[Data items]

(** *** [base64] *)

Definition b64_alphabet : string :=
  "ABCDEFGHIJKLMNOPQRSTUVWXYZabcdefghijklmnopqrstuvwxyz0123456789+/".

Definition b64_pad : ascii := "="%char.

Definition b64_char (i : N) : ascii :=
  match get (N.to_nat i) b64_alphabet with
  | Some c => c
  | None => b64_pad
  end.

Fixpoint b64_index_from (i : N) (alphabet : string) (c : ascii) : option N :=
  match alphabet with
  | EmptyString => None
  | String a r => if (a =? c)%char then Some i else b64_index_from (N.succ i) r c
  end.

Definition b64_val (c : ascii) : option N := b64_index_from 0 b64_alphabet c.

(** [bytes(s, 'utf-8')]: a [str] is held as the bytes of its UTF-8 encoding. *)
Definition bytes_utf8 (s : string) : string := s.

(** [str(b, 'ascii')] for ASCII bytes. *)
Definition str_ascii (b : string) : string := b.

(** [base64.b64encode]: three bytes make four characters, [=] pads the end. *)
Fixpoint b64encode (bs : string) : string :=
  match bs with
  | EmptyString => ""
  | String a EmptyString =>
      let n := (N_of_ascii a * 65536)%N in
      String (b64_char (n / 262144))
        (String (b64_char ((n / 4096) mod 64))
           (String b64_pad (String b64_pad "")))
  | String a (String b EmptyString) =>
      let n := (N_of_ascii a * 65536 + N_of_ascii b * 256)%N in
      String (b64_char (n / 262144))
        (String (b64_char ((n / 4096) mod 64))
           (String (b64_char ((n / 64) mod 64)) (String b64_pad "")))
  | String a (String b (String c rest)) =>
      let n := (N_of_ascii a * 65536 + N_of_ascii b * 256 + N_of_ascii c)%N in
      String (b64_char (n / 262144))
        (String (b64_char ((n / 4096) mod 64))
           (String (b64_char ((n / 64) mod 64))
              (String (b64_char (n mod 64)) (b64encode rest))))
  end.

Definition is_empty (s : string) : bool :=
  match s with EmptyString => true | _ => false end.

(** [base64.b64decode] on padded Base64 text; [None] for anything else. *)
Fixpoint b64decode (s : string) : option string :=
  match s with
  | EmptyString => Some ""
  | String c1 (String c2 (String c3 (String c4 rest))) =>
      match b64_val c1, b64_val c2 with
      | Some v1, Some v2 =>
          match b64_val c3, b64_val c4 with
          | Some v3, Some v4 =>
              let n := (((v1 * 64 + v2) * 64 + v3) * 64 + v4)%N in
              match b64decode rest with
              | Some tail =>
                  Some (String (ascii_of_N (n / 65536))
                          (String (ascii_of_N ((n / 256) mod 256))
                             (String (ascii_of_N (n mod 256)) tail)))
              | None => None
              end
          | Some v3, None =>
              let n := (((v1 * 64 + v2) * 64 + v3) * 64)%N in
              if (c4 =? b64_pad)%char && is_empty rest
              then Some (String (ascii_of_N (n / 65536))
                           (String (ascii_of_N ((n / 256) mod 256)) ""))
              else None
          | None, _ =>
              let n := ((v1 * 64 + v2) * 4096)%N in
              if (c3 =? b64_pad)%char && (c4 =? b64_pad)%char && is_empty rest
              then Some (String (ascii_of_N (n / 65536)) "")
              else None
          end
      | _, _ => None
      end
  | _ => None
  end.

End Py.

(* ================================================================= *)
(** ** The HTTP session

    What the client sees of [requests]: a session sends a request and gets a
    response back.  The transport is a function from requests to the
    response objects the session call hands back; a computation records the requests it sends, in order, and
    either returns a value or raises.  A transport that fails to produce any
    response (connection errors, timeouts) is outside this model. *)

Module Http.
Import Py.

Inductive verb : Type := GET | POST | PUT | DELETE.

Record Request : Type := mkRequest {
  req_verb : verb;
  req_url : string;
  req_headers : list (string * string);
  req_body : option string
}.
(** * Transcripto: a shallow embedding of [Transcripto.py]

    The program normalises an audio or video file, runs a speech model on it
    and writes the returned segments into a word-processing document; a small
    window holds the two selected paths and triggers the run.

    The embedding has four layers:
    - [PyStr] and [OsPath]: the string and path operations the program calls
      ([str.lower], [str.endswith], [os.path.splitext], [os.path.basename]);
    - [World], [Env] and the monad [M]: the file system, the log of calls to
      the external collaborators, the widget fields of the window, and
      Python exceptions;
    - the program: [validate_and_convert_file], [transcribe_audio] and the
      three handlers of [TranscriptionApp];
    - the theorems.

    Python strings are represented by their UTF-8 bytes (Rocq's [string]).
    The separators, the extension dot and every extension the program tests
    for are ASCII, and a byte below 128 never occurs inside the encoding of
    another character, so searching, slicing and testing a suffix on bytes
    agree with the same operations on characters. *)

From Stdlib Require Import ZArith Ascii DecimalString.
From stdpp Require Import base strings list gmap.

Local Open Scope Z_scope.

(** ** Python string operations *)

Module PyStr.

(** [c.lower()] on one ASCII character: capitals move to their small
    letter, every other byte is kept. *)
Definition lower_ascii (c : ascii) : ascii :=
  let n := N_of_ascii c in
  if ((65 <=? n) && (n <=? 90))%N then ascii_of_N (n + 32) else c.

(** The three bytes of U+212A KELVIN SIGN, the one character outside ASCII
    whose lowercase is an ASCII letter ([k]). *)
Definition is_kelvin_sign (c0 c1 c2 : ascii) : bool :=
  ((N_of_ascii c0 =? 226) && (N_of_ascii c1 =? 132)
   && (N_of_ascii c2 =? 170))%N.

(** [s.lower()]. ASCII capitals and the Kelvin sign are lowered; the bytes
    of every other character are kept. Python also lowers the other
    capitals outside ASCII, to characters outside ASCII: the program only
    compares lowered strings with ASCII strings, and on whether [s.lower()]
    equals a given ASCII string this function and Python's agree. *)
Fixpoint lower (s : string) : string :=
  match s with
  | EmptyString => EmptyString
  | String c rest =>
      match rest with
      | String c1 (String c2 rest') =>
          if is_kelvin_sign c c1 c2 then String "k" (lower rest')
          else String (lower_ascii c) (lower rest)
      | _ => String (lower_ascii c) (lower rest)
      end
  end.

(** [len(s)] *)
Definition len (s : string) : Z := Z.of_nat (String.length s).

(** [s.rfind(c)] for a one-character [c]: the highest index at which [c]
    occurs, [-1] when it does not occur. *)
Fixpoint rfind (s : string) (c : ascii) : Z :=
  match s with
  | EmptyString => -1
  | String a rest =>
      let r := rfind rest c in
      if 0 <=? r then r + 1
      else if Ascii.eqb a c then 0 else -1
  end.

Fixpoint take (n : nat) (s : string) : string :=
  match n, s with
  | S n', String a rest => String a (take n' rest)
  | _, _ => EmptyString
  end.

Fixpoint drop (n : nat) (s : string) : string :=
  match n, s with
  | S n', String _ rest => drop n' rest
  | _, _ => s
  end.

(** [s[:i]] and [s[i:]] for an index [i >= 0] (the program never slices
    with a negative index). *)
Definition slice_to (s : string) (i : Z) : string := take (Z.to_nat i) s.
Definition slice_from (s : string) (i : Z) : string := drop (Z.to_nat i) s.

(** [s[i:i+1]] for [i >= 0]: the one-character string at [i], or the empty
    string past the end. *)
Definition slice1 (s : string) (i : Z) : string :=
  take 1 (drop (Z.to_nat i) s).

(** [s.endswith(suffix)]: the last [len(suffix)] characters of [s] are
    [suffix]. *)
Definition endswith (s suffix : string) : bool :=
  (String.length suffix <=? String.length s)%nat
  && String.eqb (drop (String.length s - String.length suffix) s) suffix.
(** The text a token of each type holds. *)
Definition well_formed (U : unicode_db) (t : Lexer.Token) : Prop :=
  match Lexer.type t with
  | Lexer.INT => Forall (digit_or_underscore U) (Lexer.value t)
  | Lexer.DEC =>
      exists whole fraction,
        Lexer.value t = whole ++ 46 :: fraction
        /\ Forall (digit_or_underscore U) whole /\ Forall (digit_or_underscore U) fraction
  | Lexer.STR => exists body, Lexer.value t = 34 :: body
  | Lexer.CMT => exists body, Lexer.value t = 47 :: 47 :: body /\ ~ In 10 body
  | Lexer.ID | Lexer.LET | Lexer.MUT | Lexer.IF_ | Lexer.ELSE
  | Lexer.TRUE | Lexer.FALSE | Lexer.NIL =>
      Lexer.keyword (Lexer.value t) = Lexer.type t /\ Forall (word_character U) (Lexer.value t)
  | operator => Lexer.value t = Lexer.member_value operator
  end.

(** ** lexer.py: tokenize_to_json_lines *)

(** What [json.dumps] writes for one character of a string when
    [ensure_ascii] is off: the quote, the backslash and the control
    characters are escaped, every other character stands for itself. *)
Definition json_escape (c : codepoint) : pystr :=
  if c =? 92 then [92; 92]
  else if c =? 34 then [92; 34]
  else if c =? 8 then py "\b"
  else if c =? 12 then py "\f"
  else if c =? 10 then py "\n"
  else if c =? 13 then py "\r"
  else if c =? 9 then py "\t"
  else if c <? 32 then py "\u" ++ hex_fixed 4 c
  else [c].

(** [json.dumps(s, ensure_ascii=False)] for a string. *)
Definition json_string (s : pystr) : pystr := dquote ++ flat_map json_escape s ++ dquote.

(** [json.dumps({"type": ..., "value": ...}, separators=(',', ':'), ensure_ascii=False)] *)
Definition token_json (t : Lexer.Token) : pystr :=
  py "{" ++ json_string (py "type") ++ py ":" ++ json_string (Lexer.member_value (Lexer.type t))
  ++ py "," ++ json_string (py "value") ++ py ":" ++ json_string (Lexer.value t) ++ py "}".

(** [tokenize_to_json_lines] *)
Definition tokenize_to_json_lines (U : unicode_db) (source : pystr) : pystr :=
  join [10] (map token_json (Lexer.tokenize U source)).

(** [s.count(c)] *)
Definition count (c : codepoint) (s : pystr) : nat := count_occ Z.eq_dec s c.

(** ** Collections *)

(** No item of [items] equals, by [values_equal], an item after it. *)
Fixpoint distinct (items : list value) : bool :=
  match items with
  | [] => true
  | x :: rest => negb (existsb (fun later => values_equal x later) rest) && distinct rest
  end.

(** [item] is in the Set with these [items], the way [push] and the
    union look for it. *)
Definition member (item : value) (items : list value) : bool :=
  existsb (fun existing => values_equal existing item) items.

TASK GOAL ▸ In the entries above, find each line that includes the string "bool" and copy it.

EXERCISE SOLUTION ▸
Definition is_empty (s : string) : bool :=
Definition is_kelvin_sign (c0 c1 c2 : ascii) : bool :=
Definition endswith (s suffix : string) : bool :=
Fixpoint distinct (items : list value) : bool :=
Definition member (item : value) (items : list value) : bool :=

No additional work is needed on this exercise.